─── RECORDS FOR THIS TASK ───
(** The elements of a clean absolute path. *)
Definition elements (p : text) : list text :=
  filter (fun c => c <> []) (SplitOn slash p).

Fixpoint strip_common (base targ : list text) : list text * list text :=
  match base, targ with
  | b :: base', t :: targ' => if bool_decide (b = t) then strip_common base' targ' else (base, targ)
  | _, _ => (base, targ)
  end.

(** [filepath.Rel] of two absolute paths. *)
Definition Rel (base targ : text) : text :=
  let base := Clean base in
  let targ := Clean targ in
  if bool_decide (base = targ) then dot
  else
    let '(b, t) := strip_common (elements base) (elements targ) in
    JoinWith slash (repeat dotdot (length b) ++ t).

(** ** The resolver *)

Record WorkspacePath := mkWorkspacePath {
  wp_Relative : text;
  wp_Absolute : text;
  wp_Identity : text;
}.

Record WorkspacePathResolver := mkResolver {
  wr_root : text;
  wr_evalRoot : text;
  wr_caseInsensitive : bool;
}.

Inductive PathError :=
| ErrUnsafePath (input : text)
| ErrEscapes (input : text)
| ErrNoWorkspace.

(** What [os.Lstat] answers. *)
Inductive LstatResult := LstatFound | LstatMissing | LstatFails.

(** The symbolic links of the file system, as a resolution finds them:
    [os.Lstat] and [filepath.EvalSymlinks]. *)
Record Links := mkLinks {
  lk_Lstat : text -> LstatResult;
  lk_EvalSymlinks : text -> option text;
}.

(** The walk of [checkSymlinkBoundary] to the nearest parent that exists. *)
Inductive Ancestor := AncestorFound (p : text) | AncestorNone | AncestorError.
───
WHAT YOU ARE ASKED TO DO: Up to and including the line with "wr_evalRoot : text;", restate the records above word for word from the very first line.

SOLUTION TO THIS EXERCISE:
(** The elements of a clean absolute path. *)
Definition elements (p : text) : list text :=
  filter (fun c => c <> []) (SplitOn slash p).

Fixpoint strip_common (base targ : list text) : list text * list text :=
  match base, targ with
  | b :: base', t :: targ' => if bool_decide (b = t) then strip_common base' targ' else (base, targ)
  | _, _ => (base, targ)
  end.

(** [filepath.Rel] of two absolute paths. *)
Definition Rel (base targ : text) : text :=
  let base := Clean base in
  let targ := Clean targ in
  if bool_decide (base = targ) then dot
  else
    let '(b, t) := strip_common (elements base) (elements targ) in
    JoinWith slash (repeat dotdot (length b) ++ t).

(** ** The resolver *)

Record WorkspacePath := mkWorkspacePath {
  wp_Relative : text;
  wp_Absolute : text;
  wp_Identity : text;
}.

Record WorkspacePathResolver := mkResolver {
  wr_root : text;
  wr_evalRoot : text;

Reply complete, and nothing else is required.